Although impressive, Jay’s collection looks modest compared with that of Copperfield, a billionaire who has reportedly acquired 150,000 magic-related items now in a warehouse in Las Vegas. Jay would have liked some of those pieces and said he doubts Copperfield knows how often he tried to outbid him at auction.
“When I think of his unlimited funds, I get hit by fits of despair,” Jay said, adding that he was able to buy a Houdini straitjacket only “because Copperfield already had one.”
Which may be a blessing in disguise: Keeping order in the small apartment, which also functions as a trick-development laboratory, has not been easy.
When Kloots moved in this year, the couple pared down the collection, keeping 1,000 books and the most precious objects and putting the rest in storage in Ohio.
Even then, Kloots asked for another 10 percent reduction, and Jay has established a policy of banishing a piece for every one he acquires.
Still, there was a point when it looked like he would have to fall back on his entrepreneurial efforts and collectibles.
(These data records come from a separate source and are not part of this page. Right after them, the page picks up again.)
(** The levels end: every state of the frontier has room for a hop, and each
    level uses one. *)
Lemma search_levels_spec fuel k pass_mode has_ref sts r :
  max_hops config ≤ k + fuel → good_next k sts → run_ok r → run_stopped r = false →
  ∃ r', runs (search_levels_ fuel pass_mode has_ref sts) r (λ qc c, set_run_caches qc c r') ∧
    run_ok r' ∧ grows r r' ∧
    (unpruned → run_stopped r' = false ∧ ∀ p, valid p → pending sts p → settled r' p).
Proof.
  revert k sts r. induction fuel as [|fuel IH]; intros k sts r Hfuel Hgood Hr Hs.
  all: destruct sts as [|st0 sts0];
    [exists r; split_and!; [by apply runs_return|done|apply grows_refl|];
     intros _; split; [done|]; intros p _ (st & q & ? & _); set_solver|].
  { destruct (Hgood st0) as (_ & _ & ?); [set_solver|lia]. }
  set (sts := st0 :: sts0) in *.
  destruct (expand_states_spec k pass_mode has_ref sts [] r Hgood Hr Hs)
    as (next & r1 & stop & Hrun & Hstep & Hset).
  destruct stop.
  { exists r1. split_and!; [|apply Hstep|apply Hstep|].
    - intros qc c Hu. cbn [search_levels]. unfold sts in *.
      destruct (Hrun qc c Hu) as (qc1 & c1 & -> & Hu1). by exists qc1, c1.
    - intros Hup. pose proof (sr_complete _ _ _ _ _ _ Hstep Hup). done. }
  destruct (retain_undominated_spec next r1) as (kept & Hret & Hsub & Hkept).
  set (beam := apply_beam_width kept (beam_width h)
    (negb (preserve_liquidity_branch_order liquidity_index config))).
  destruct (apply_beam_width_spec kept (beam_width h)
    (negb (preserve_liquidity_branch_order liquidity_index config))) as (Hb1 & Hb2 & _).
  fold beam in Hb1, Hb2.
  assert (good_next (Datatypes.S k) next) as Hgood1.
  { apply (sr_next _ _ _ _ _ _ Hstep). intros ?; set_solver. }
  assert (good_next (Datatypes.S k) beam) as Hgood' by (intros st Hst; apply Hgood1; auto).
  destruct (IH (Datatypes.S k) beam r1) as (r' & Hrun' & Hok & Hg & Hcomp);
    [lia|done|apply Hstep|by apply Hstep|].
  exists r'. split_and!; [|done|by eapply grows_trans; [apply Hstep|]|].
  - intros qc c Hu. cbn [search_levels]. unfold sts in *.
    destruct (Hrun qc c Hu) as (qc1 & c1 & -> & Hu1).
    destruct (Hret qc1 c1) as (qc2 & Hrec & ->). apply Hrun'. by eapply usable_recorded.
  - intros Hup. destruct (Hcomp Hup) as [Hs' Hset']. split; [done|]. intros p Hv Hp.
    destruct (Hset Hup p Hv Hp) as [?|Hp'].
    + by eapply settled_grows.
    + apply Hset'; [done|]. eapply pending_mono; [|exact Hp'].
      rewrite <- (Hkept Hup). apply Hb2. by destruct Hup.
Qed.

Lemma initial_state_good : 1 ≤ max_hops config → good_next 0 [initial_heuristic_state ti source amount_in].
Proof.
  intros Hm st ->%list_elem_of_singleton. split_and!; [|done|lia]. constructor; [|done].
  apply (initial_state_ok g ti to source target cfg Hwf Hsource Htarget).
Qed.

Lemma valid_pending p : valid p → pending [initial_heuristic_state ti source amount_in] p.
Proof.
  intros (pre & cur & hop & -> & _). exists (initial_heuristic_state ti source amount_in), (pre ++ [hop]).
  split_and!; [set_solver| |done]. by destruct pre.
Qed.

Abbreviation search_passes_ := (search_passes registry g liquidity_index ti to source target
  amount_in config h sim_config connectors allow on_quote).

Lemma search_passes_spec passes has_ref r :
  1 ≤ max_hops config → run_ok r → run_stopped r = false →
  ∃ r', runs (search_passes_ passes has_ref) r (λ qc c, set_run_caches qc c r') ∧
    run_ok r' ∧ grows r r' ∧
    (unpruned → run_stopped r' = false ∧ (passes ≠ [] → ∀ p, valid p → settled r' p)).
Proof.
  intros Hmax. revert r. induction passes as [|m passes IH]; intros r Hr Hs.
  { exists r. split_and!; [by apply runs_return|done|apply grows_refl|done]. }
  destruct (set_deferred_ok false r Hr) as [Hr0 Hg0].
  destruct (search_levels_spec (max_hops config) 0 m has_ref
    [initial_heuristic_state ti source amount_in] (set_deferred false r))
    as (r1 & Hrun & Hr1 & Hg1 & Hcomp); [lia|by apply initial_state_good|done|done|].
  assert (unpruned → ∀ p, valid p → settled r1 p) as Hset.
  { intros Hup p Hv. apply (proj2 (Hcomp Hup) p Hv). by apply valid_pending. }
  assert (grows r r1) as Hg by (by eapply grows_trans).
  destruct (run_stopped r1) eqn:Hs1;
    [|destruct (bool_decide (m = PassInitial) && has_ref && negb (run_deferred r1)) eqn:Hb].
  - exists r1. split_and!; [|done|done|intros Hup; destruct (Hcomp Hup); congruence].
    intros qc c Hu. cbn [search_passes]. destruct (Hrun qc c Hu) as (qc1 & c1 & Heq & Hu1).
    change (set_deferred false (set_run_caches qc c r)) with
      (set_run_caches qc c (set_deferred false r)). rewrite Heq.
    change (run_stopped (set_run_caches qc1 c1 r1)) with (run_stopped r1). rewrite Hs1.
    by exists qc1, c1.
  - exists r1. split_and!; [|done|done|intros Hup; split; [done|auto]].
    intros qc c Hu. cbn [search_passes]. destruct (Hrun qc c Hu) as (qc1 & c1 & Heq & Hu1).
    change (set_deferred false (set_run_caches qc c r)) with
      (set_run_caches qc c (set_deferred false r)). rewrite Heq.
    change (run_stopped (set_run_caches qc1 c1 r1)) with (run_stopped r1).
    change (run_deferred (set_run_caches qc1 c1 r1)) with (run_deferred r1). rewrite Hs1, Hb.
    by exists qc1, c1.
  - destruct (IH r1 Hr1 Hs1) as (r' & Hrun' & Hr' & Hg' & Hcomp').
    exists r'. split_and!; [|done|by eapply grows_trans|].
    + intros qc c Hu. cbn [search_passes]. destruct (Hrun qc c Hu) as (qc1 & c1 & Heq & Hu1).
      change (set_deferred false (set_run_caches qc c r)) with
        (set_run_caches qc c (set_deferred false r)). rewrite Heq.
      change (run_stopped (set_run_caches qc1 c1 r1)) with (run_stopped r1).
      change (run_deferred (set_run_caches qc1 c1 r1)) with (run_deferred r1). rewrite Hs1, Hb.
      by apply Hrun'.
    + intros Hup. split; [apply Hcomp'; done|]. intros _ p Hv.
      eapply settled_grows; [exact Hg'|]. by apply Hset.
Qed.
End run.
About six years ago, while tubing behind a motorboat on a lake in Ohio, he crashed into a metal buoy at high speed and mangled his left hand.
The first specialist who saw him refused to operate, saying Jay would likely never perform again. The second, Dr. Peter Evans, an orthopedic surgeon at the Cleveland Clinic who is a hand specialist for the professional sports teams in town, was more optimistic.
After three surgeries and lots of physical rehabilitation, Jay has regained about 90 percent of his hand function. He has trained his ring finger to help compensate for the damage to the pinkie, a workhorse for sleight-of-hand tricks.
A visitor was prompted to ask whether he had kept the cast, a kind of restraint that surely deserved a place among his collectibles. The thought never occurred to him.
“I probably incinerated it,” he said.